Keep to one stretch of the data below, the lines from the one with "None => false" up to and including the one with "(** [String(value)] *)", and return that stretch exactly.

Stored data:
┄┄┄┄┄┄┄┄┄┄┄┄┄┄┄┄┄┄┄┄
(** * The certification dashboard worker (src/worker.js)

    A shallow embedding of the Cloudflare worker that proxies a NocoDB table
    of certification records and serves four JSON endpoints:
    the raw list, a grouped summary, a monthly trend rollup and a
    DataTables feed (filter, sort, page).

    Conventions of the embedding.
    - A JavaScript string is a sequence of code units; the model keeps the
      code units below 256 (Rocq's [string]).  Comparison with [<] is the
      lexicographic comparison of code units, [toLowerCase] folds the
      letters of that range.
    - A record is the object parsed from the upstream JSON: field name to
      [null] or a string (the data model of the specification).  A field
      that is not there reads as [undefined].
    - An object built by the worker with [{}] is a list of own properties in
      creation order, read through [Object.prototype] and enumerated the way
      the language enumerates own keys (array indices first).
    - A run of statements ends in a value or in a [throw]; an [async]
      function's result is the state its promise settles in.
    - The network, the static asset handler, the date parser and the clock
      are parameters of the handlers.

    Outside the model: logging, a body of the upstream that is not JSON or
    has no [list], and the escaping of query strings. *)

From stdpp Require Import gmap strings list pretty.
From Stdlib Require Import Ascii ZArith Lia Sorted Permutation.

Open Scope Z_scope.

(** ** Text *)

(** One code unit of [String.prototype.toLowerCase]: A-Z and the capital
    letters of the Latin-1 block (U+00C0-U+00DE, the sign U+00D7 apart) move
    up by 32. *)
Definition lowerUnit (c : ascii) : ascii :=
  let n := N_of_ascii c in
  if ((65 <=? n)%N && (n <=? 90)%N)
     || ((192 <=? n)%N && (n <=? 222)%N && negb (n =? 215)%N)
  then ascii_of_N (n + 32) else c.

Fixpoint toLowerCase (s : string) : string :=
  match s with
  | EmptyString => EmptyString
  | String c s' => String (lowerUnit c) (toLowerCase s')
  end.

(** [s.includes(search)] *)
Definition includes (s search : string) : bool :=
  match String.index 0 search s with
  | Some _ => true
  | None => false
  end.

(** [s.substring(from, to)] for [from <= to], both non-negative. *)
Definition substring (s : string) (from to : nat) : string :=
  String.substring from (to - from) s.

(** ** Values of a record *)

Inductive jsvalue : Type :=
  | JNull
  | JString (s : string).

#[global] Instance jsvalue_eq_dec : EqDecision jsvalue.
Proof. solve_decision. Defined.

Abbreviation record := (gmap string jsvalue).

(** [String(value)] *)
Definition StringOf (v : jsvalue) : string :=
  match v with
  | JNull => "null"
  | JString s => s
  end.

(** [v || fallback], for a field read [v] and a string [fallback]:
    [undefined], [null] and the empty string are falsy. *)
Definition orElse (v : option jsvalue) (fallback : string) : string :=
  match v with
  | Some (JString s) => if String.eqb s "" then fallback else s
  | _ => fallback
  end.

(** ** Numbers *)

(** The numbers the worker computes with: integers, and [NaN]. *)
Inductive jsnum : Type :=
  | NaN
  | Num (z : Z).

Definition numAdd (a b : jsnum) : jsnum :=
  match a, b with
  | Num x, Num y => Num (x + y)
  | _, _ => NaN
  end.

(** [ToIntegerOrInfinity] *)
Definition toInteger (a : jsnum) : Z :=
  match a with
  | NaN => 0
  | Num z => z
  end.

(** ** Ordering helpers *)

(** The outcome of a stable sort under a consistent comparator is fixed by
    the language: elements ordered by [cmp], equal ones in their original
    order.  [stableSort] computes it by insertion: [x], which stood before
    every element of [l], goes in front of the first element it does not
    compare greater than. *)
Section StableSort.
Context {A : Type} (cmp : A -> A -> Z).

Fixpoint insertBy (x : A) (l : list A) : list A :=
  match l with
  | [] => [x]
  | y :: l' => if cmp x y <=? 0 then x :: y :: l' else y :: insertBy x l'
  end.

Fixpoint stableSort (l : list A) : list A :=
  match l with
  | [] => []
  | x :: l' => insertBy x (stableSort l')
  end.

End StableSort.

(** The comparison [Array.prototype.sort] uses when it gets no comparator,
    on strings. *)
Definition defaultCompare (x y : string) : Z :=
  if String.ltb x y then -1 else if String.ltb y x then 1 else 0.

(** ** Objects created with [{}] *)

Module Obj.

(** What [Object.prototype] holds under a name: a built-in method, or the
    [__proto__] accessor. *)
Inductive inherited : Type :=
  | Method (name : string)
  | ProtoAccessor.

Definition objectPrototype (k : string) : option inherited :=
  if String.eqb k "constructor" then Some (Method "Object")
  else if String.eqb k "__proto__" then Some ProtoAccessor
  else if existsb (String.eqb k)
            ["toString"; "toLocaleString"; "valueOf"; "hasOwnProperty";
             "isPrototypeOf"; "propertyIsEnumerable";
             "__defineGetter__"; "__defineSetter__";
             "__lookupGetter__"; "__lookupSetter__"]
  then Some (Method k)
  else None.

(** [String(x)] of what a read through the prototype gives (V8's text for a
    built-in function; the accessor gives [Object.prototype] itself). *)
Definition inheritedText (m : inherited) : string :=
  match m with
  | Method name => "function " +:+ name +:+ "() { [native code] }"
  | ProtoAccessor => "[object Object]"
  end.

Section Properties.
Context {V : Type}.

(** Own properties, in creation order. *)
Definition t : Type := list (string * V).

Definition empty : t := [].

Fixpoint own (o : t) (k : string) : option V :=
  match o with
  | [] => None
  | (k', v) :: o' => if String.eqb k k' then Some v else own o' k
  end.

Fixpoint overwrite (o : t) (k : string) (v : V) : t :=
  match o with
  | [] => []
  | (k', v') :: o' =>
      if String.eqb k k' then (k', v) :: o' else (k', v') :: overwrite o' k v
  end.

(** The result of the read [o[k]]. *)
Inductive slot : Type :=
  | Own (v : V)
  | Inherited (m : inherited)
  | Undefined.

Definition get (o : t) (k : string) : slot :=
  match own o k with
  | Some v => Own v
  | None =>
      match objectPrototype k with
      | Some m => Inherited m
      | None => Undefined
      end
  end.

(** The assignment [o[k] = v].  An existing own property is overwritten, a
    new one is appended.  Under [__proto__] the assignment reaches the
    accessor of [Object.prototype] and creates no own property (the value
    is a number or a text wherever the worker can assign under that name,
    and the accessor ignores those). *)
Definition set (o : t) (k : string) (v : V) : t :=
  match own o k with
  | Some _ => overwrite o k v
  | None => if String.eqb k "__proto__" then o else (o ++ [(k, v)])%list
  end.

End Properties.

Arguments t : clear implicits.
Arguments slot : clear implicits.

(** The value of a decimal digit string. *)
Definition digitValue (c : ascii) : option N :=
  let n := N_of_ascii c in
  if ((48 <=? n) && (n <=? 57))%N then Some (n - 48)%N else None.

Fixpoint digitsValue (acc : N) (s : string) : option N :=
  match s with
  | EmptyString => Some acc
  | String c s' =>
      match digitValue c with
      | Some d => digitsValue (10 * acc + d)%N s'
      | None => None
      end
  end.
┄┄┄┄┄┄┄┄┄┄┄┄┄┄┄┄┄┄┄┄
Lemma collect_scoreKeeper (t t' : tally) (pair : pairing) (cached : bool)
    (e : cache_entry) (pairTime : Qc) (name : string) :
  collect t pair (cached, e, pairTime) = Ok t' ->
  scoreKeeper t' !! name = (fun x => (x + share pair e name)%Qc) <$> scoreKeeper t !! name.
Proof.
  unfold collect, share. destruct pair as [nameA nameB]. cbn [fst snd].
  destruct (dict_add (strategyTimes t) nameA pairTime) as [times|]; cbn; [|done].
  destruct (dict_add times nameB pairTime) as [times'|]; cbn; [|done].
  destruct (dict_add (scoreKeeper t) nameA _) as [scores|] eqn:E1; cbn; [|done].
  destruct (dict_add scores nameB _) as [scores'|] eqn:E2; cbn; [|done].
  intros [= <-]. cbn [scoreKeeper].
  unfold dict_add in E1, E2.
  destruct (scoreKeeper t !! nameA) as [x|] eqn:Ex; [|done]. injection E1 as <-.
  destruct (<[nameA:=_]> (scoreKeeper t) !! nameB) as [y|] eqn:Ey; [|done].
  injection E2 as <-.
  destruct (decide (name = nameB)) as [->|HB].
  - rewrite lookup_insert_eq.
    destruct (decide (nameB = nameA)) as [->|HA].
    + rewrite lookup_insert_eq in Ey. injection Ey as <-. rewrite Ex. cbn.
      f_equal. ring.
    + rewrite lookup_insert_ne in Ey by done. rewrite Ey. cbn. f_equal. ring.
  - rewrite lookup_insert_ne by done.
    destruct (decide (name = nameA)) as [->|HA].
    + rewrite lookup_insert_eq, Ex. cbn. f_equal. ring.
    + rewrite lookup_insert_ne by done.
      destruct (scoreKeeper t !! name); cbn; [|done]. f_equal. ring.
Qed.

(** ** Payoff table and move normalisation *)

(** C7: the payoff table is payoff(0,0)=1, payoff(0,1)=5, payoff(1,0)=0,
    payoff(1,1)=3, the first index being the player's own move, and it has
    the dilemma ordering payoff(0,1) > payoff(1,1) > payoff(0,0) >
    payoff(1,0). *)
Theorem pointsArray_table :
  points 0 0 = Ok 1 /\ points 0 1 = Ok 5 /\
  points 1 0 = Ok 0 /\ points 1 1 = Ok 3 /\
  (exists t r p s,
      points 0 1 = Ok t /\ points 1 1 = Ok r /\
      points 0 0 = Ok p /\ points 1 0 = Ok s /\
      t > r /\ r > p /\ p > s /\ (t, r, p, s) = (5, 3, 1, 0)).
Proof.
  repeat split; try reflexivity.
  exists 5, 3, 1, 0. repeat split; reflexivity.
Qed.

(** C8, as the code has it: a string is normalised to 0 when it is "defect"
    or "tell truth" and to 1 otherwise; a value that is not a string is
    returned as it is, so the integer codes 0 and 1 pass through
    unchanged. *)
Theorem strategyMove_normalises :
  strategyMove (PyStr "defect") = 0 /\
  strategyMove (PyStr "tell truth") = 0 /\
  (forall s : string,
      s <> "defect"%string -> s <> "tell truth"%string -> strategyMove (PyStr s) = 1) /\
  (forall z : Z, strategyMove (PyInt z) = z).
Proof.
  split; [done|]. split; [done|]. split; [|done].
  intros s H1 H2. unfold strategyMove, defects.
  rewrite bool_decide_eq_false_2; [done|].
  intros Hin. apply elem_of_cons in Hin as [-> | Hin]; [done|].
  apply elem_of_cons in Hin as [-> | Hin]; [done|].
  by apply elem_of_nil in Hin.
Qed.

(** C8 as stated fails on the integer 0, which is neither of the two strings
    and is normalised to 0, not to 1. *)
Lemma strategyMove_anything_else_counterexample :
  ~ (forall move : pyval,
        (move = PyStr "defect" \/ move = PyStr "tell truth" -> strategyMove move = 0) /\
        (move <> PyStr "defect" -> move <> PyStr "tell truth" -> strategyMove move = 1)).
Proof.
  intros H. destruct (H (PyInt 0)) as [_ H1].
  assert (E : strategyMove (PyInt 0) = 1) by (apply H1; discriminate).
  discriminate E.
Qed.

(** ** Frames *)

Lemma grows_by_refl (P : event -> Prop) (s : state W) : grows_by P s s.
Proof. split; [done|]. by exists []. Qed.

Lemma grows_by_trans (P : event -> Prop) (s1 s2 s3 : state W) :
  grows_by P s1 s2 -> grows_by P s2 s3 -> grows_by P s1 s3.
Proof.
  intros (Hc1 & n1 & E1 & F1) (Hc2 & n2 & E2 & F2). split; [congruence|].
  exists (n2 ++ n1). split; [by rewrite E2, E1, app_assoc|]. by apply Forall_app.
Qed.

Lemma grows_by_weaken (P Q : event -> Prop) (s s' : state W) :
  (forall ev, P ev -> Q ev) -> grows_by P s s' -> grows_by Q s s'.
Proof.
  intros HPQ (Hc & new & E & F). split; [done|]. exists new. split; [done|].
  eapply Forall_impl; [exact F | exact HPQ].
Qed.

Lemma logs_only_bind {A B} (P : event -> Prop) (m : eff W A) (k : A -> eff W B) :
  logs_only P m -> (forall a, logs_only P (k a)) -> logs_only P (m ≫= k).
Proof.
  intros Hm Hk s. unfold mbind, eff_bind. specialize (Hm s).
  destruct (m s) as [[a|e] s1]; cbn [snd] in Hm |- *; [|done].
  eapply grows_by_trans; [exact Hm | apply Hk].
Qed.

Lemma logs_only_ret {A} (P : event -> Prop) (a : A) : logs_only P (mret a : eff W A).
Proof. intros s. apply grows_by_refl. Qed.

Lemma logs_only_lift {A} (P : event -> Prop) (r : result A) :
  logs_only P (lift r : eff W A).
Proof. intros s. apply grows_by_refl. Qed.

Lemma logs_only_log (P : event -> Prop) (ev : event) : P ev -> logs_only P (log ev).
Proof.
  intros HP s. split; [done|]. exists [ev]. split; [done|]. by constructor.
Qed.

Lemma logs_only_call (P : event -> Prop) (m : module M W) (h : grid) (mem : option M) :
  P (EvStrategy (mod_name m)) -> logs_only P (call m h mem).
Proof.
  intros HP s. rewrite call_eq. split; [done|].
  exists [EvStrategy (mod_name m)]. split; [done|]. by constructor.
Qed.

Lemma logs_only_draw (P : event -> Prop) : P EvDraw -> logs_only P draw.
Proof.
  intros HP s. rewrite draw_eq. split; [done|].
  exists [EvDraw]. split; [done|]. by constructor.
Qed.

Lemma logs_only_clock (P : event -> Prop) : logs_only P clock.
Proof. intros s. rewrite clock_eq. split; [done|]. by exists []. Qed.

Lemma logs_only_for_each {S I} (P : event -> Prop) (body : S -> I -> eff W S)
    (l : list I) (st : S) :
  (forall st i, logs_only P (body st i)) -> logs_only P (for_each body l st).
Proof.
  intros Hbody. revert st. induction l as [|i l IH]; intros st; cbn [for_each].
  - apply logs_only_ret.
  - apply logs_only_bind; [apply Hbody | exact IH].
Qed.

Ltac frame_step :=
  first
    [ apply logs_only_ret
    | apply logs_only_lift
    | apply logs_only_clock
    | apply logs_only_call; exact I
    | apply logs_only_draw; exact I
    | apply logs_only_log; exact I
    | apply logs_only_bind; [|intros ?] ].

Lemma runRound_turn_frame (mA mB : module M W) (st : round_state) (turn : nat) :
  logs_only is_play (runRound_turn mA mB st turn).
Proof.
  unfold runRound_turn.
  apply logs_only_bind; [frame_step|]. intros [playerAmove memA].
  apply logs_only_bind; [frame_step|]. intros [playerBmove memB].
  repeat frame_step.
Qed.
┄┄┄┄┄┄┄┄┄┄┄┄┄┄┄┄┄┄┄┄
[Answer below]
  | None => false
  end.

(** [s.substring(from, to)] for [from <= to], both non-negative. *)
Definition substring (s : string) (from to : nat) : string :=
  String.substring from (to - from) s.

(** ** Values of a record *)

Inductive jsvalue : Type :=
  | JNull
  | JString (s : string).

#[global] Instance jsvalue_eq_dec : EqDecision jsvalue.
Proof. solve_decision. Defined.

Abbreviation record := (gmap string jsvalue).

(** [String(value)] *)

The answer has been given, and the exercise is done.